■ Assignment ■
Range to reproduce from the entries below: the line with "Lemma split_sep_no_sep c", the line with "name = false", and every line in between. Give them exactly and give nothing else.
[Exercise data Boundary: Start]
(** The groups of the printed form cover the 32 digits: equal tokens have
    equal digits. *)
Lemma str_inj_hex i j :
  Uuid.str i = Uuid.str j → Uuid.hex 32 i = Uuid.hex 32 j.
Proof.
  unfold Uuid.str.
  assert (∀ k, String.length (Uuid.hex 32 k) = 8 + (4 + (4 + (4 + 12)))) as Hlen.
  { intros k. by rewrite hex_length. }
  assert (∀ k, Uuid.hex 32 k =
    String.substring 0 8 (Uuid.hex 32 k) +:+ String.substring 8 4 (Uuid.hex 32 k) +:+
    String.substring 12 4 (Uuid.hex 32 k) +:+ String.substring 16 4 (Uuid.hex 32 k) +:+
    String.substring 20 12 (Uuid.hex 32 k)) as Hcover.
  { intros k. rewrite <-(substring_all (Uuid.hex 32 k)) at 1.
    rewrite Hlen. by rewrite !substring_split. }
  assert (∀ k n m, n + m ≤ 32 →
    String.length (String.substring n m (Uuid.hex 32 k)) = m) as Hsub.
  { intros k n m ?. apply substring_length. rewrite hex_length. lia. }
  intros Heq.
  apply app_inj_length in Heq as [HA Heq]; [|by rewrite !Hsub by lia].
  apply app_inj_length in Heq as [_ Heq]; [|done].
  apply app_inj_length in Heq as [HB Heq]; [|by rewrite !Hsub by lia].
  apply app_inj_length in Heq as [_ Heq]; [|done].
  apply app_inj_length in Heq as [HC Heq]; [|by rewrite !Hsub by lia].
  apply app_inj_length in Heq as [_ Heq]; [|done].
  apply app_inj_length in Heq as [HD Heq]; [|by rewrite !Hsub by lia].
  apply app_inj_length in Heq as [_ HE]; [|done].
  rewrite (Hcover i), (Hcover j). by rewrite HA, HB, HC, HD, HE.
Qed.

Lemma str_inj i j :
  (i < 2 ^ 128)%N → (j < 2 ^ 128)%N → Uuid.str i = Uuid.str j → i = j.
Proof.
  intros Hi Hj H%str_inj_hex%hex_inj.
  change (16 ^ N.of_nat 32)%N with (2 ^ 128)%N in H.
  by rewrite !N.mod_small in H.
Qed.

(** Two tokens are equal only when their random bits are. *)
Lemma uuid4_inj r1 r2 :
  Uuid.uuid4 r1 = Uuid.uuid4 r2 → Uuid.uuid_int r1 = Uuid.uuid_int r2.
Proof. apply str_inj; apply uuid_int_lt. Qed.

Lemma uuid4_length r : String.length (Uuid.uuid4 r) = 36.
Proof. apply str_length. Qed.

Lemma hex_or_dash_safe a : is_hex_or_dash a = true → Werkzeug.is_safe a = true.
Proof.
  unfold is_hex_or_dash, is_hex, Werkzeug.is_safe, Werkzeug.is_lower.
  intros [[H|[H1 H2]%andb_true_iff]%orb_true_iff|H]%orb_true_iff.
  - rewrite H. by rewrite !orb_true_r.
  - apply Nat.leb_le in H1, H2.
    assert ((97 <=? nat_of_ascii a)%nat && (nat_of_ascii a <=? 122)%nat = true) as ->.
    { apply andb_true_iff. split; apply Nat.leb_le; lia. }
    by rewrite !orb_true_r.
  - rewrite H. by rewrite !orb_true_r.
Qed.

Lemma uuid4_safe r : Py.all Werkzeug.is_safe (Uuid.uuid4 r) = true.
Proof.
  apply (all_impl is_hex_or_dash); [apply hex_or_dash_safe|apply str_hex_or_dash].
Qed.

(** A token holds no dot. *)
Lemma uuid4_no_dot r : Py.contains "." (Uuid.uuid4 r) = false.
Proof. by apply (all_contains is_hex_or_dash); [|apply str_hex_or_dash]. Qed.

(** ** Paths *)

Lemma split_sep_no_sep c s :
  Py.contains c s = false → Os.split_sep c s = [s].
Proof.
  induction s as [|a s IH]; simpl; [done|].
  destruct (Ascii.eqb a c); [done|]. intros H. by rewrite IH.
Qed.

Lemma split_sep_app c s t :
  Py.contains c s = false →
  Os.split_sep c (s +:+ String c t) = s :: Os.split_sep c t.
Proof.
  induction s as [|a s IH]; simpl.
  - intros _. by rewrite Ascii.eqb_refl.
  - destruct (Ascii.eqb a c) eqn:Ha; [done|]. intros H. by rewrite IH.
Qed.

Lemma contains_startswith c s :
  Py.contains c s = false → Py.startswith c s = false.
Proof. destruct s as [|a s]; simpl; [done|]. by destruct (Ascii.eqb a c). Qed.

(** A name without "/" that is not a dot entry names, once joined to the
    upload folder, a direct child of that folder. *)
Lemma resolve_child name :
  Py.contains "/" name = false → name ≠ "" → name ≠ "." → name ≠ ".." →
  Os.resolve (path_join UPLOAD_FOLDER name) = Os.resolve UPLOAD_FOLDER ++ [name].
Proof.
  intros Hsep H0 H1 H2. unfold path_join.
  rewrite (contains_startswith _ _ Hsep).
  change (if String.eqb UPLOAD_FOLDER "" || Py.endswith "/" UPLOAD_FOLDER
          then UPLOAD_FOLDER +:+ name else UPLOAD_FOLDER +:+ "/" +:+ name)
    with ("static" +:+ String "/" ("videos" +:+ String "/" name)).
  unfold Os.resolve.
  change (Py.startswith "/" ("static" +:+ String "/" ("videos" +:+ String "/" name)))
    with false.
  rewrite !split_sep_app, (split_sep_no_sep _ _ Hsep) by done.
  change (foldl Os.walk [] ["static"; "videos"; name])
    with (Os.walk ["videos"; "static"] name).
  unfold Os.walk. rewrite !bool_decide_eq_false_2; [done|done|tauto].
Qed.

Section StoredName.
Variable nfkd_ascii : string → string.
Variables (e : env) (file : FileStorage).

Lemma stored_filename_safe :
  Py.all Werkzeug.is_safe (stored_filename nfkd_ascii e file) = true.
Proof.
  unfold stored_filename.
  by rewrite !all_app, uuid4_safe, secure_filename_safe.
Qed.

Lemma stored_filename_no_sep :
  Py.contains "/" (stored_filename nfkd_ascii e file) = false.
Proof. by apply (all_contains Werkzeug.is_safe), stored_filename_safe. Qed.

Lemma stored_filename_length :
  String.length (stored_filename nfkd_ascii e file) =
  37 + String.length (secure_filename nfkd_ascii (filename file)).
Proof.
  unfold stored_filename. rewrite !app_length, uuid4_length. simpl. lia.
Qed.

(** The path of the write is the upload folder followed by the stored
    name, which is a single component. *)
Lemma resolve_file_path :
  Os.resolve (file_path nfkd_ascii e file) =
  Os.resolve UPLOAD_FOLDER ++ [stored_filename nfkd_ascii e file].
Proof.
  pose proof stored_filename_length as Hlen.
  apply resolve_child; [apply stored_filename_no_sep|..];
    intros H; rewrite H in Hlen; simpl in Hlen; lia.
Qed.
End StoredName.


(** The token is decided by the bits of the draw that are kept, and by
    nothing else. *)
Lemma uuid_int_random_bits r1 r2 :
  Uuid.uuid_int r1 = Uuid.uuid_int r2 ↔ random_bits r1 = random_bits r2.
Proof.
  assert (∀ r, random_bits r = N.ldiff (Uuid.uuid_int r) fixed_bits) as Hrb.
  { intros r. unfold random_bits, Uuid.uuid_int, fixed_bits.
    generalize (r mod 2 ^ 128)%N. intros i. apply N.bits_inj. intros n.
    repeat first [rewrite N.ldiff_spec | rewrite N.lor_spec].
    assert (N.testbit (N.ldiff (N.shiftl 0x8000 48) (N.shiftl 0xc000 48)) n = false)
      as H1 by (by vm_compute (N.ldiff _ _)).
    assert (N.testbit (N.ldiff (N.shiftl 4 76) (N.shiftl 0xf000 64)) n = false)
      as H2 by (by vm_compute (N.ldiff _ _)).
    rewrite N.ldiff_spec in H1, H2.
    destruct (N.testbit i n), (N.testbit (N.shiftl 0xc000 48) n),
      (N.testbit (N.shiftl 0x8000 48) n), (N.testbit (N.shiftl 0xf000 64) n),
      (N.testbit (N.shiftl 4 76) n); done. }
  assert (∀ r, Uuid.uuid_int r =
               N.lor (random_bits r) (N.lor (N.shiftl 4 76) (N.shiftl 0x8000 48))) as Hui.
  { intros r. unfold random_bits, Uuid.uuid_int, fixed_bits.
    generalize (r mod 2 ^ 128)%N. intros i. apply N.bits_inj. intros n.
    repeat first [rewrite N.ldiff_spec | rewrite N.lor_spec].
    assert (N.testbit (N.land (N.shiftl 0x8000 48) (N.shiftl 0xf000 64)) n = false)
      as H1 by (by vm_compute (N.land _ _)).
    rewrite N.land_spec in H1.
    destruct (N.testbit i n), (N.testbit (N.shiftl 0xc000 48) n),
      (N.testbit (N.shiftl 0x8000 48) n), (N.testbit (N.shiftl 0xf000 64) n),
      (N.testbit (N.shiftl 4 76) n); done. }
  split; intros H.
  - by rewrite !Hrb, H.
  - by rewrite !Hui, H.
Qed.

Lemma uuid4_random_bits r1 r2 :
  Uuid.uuid4 r1 = Uuid.uuid4 r2 ↔ random_bits r1 = random_bits r2.
Proof.
  rewrite <-uuid_int_random_bits. split; [apply uuid4_inj|].
  unfold Uuid.uuid4. by intros ->.
Qed.

(** ** The file system *)

Lemma dir_at_nil (fs : filesystem) : Os.dir_at fs [] = Some fs.
Proof. reflexivity. Qed.

Lemma dir_at_cons (fs : filesystem) c p :
  Os.dir_at fs (c :: p) =
  match fs !! c with
  | Some (Os.Dir ch) => Os.dir_at ch p
  | _ => None
  end.
Proof.
  unfold Os.dir_at. simpl. destruct (fs !! c) as [[x|ch]|]; [|done..].
  by destruct p.
Qed.

Lemma dir_at_empty p : Os.dir_at ∅ p = match p with [] => Some ∅ | _ => None end.
Proof. destruct p as [|c p]; [done|]. by rewrite dir_at_cons, lookup_empty. Qed.

Lemma files_in_nil (fs : filesystem) :
  Os.files_in fs [] = omap Os.file_data fs.
Proof. reflexivity. Qed.

Lemma files_in_cons (fs : filesystem) c p :
  Os.files_in fs (c :: p) =
  match fs !! c with
  | Some (Os.Dir ch) => Os.files_in ch p
  | _ => ∅
  end.
Proof.
  unfold Os.files_in. rewrite dir_at_cons.
  by destruct (fs !! c) as [[x|ch]|].
Qed.

Lemma files_in_empty p : Os.files_in ∅ p = ∅.
Proof.
  unfold Os.files_in. rewrite dir_at_empty. destruct p; [|done].
  apply omap_empty.
Qed.

(** Replacing a directory by a directory leaves the regular files of the
    directory above as they are. *)
Lemma omap_file_data_insert_dir (fs ch : filesystem) c :
  fs !! c ≫= Os.file_data = None →
  omap Os.file_data (<[c := Os.Dir ch]> fs) = omap Os.file_data fs.
Proof.
  intros Hc. apply map_eq. intros i. rewrite !lookup_omap.
  destruct (decide (i = c)) as [->|Hne].
  - by rewrite lookup_insert_eq, Hc.
  - by rewrite lookup_insert_ne.
Qed.

Section AlterDir.
Variable f : filesystem → filesystem.

Lemma dir_at_alter_dir (fs c0 : filesystem) p :
  Os.dir_at fs p = Some c0 → Os.dir_at (Os.alter_dir f fs p) p = Some (f c0).
Proof.
  revert fs. induction p as [|c p IH]; intros fs; simpl.
  - by intros [= ->].
  - rewrite dir_at_cons. destruct (fs !! c) as [[x|ch]|] eqn:Hc; try done.
    intros H. rewrite dir_at_cons, lookup_insert_eq. by apply IH.
Qed.

(** A change of the entries of the directory at [p] that neither adds,
    removes nor changes a directory among them leaves the regular files
    of every other directory as they are. *)
Lemma files_in_alter_dir (fs c0 : filesystem) p d :
  Os.dir_at fs p = Some c0 →
  (∀ x (ch : filesystem),
     f c0 !! x = Some (Os.Dir ch) ↔ c0 !! x = Some (Os.Dir ch)) →
  d ≠ p →
  Os.files_in (Os.alter_dir f fs p) d = Os.files_in fs d.
Proof.
  intros Hat Hf. revert fs d Hat. induction p as [|c p IH]; intros fs d; simpl.
  - intros [= ->] Hd. destruct d as [|x d]; [done|].
    rewrite !files_in_cons.
    destruct (f c0 !! x) as [[y|ch]|] eqn:H1, (c0 !! x) as [[y'|ch']|] eqn:H2;
      try done.
    + apply Hf in H2. congruence.
    + apply Hf in H1. congruence.
    + apply Hf in H1. congruence.
    + apply Hf in H1. congruence.
    + apply Hf in H2. congruence.
  - rewrite dir_at_cons. destruct (fs !! c) as [[x|ch]|] eqn:Hc; try done.
    intros Hat Hd. destruct d as [|x d].
    + rewrite !files_in_nil. apply omap_file_data_insert_dir. by rewrite Hc.
    + rewrite !files_in_cons. destruct (decide (x = c)) as [->|Hne].
      * rewrite lookup_insert_eq, Hc. apply IH; [done|congruence].
      * by rewrite lookup_insert_ne.
Qed.
End AlterDir.

Section Mkdirs.
Variables (denied : option string) (path : string).

(** Where [os.makedirs] returns, the directory is there, with the entries
    it had if it was there before and empty otherwise. *)
Lemma dir_at_mkdirs (fs fs' : filesystem) p :
  Os.mkdirs denied path fs p = inr fs' →
  Os.dir_at fs' p = Some (default ∅ (Os.dir_at fs p)).
Proof.
  revert fs fs'. induction p as [|c p IH]; intros fs fs'; simpl.
  - by intros [= ->].
  - rewrite (dir_at_cons fs).
    destruct (fs !! c) as [[x|ch]|] eqn:Hc.
    + by destruct p.
    + destruct (Os.mkdirs denied path ch p) as [ex|ch'] eqn:Hm; [done|].
      intros [= <-]. rewrite dir_at_cons, lookup_insert_eq. by apply IH.
    + destruct denied; [done|].
      destruct (Os.mkdirs None path ∅ p) as [ex|ch'] eqn:Hm; [done|].
      intros [= <-]. rewrite dir_at_cons, lookup_insert_eq.
      rewrite (IH _ _ Hm), dir_at_empty. by destruct p.
Qed.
[Exercise data Boundary: End]
■ Exercise response ■
Lemma split_sep_no_sep c s :
  Py.contains c s = false → Os.split_sep c s = [s].
Proof.
  induction s as [|a s IH]; simpl; [done|].
  destruct (Ascii.eqb a c); [done|]. intros H. by rewrite IH.
Qed.

Lemma split_sep_app c s t :
  Py.contains c s = false →
  Os.split_sep c (s +:+ String c t) = s :: Os.split_sep c t.
Proof.
  induction s as [|a s IH]; simpl.
  - intros _. by rewrite Ascii.eqb_refl.
  - destruct (Ascii.eqb a c) eqn:Ha; [done|]. intros H. by rewrite IH.
Qed.

Lemma contains_startswith c s :
  Py.contains c s = false → Py.startswith c s = false.
Proof. destruct s as [|a s]; simpl; [done|]. by destruct (Ascii.eqb a c). Qed.

(** A name without "/" that is not a dot entry names, once joined to the
    upload folder, a direct child of that folder. *)
Lemma resolve_child name :
  Py.contains "/" name = false → name ≠ "" → name ≠ "." → name ≠ ".." →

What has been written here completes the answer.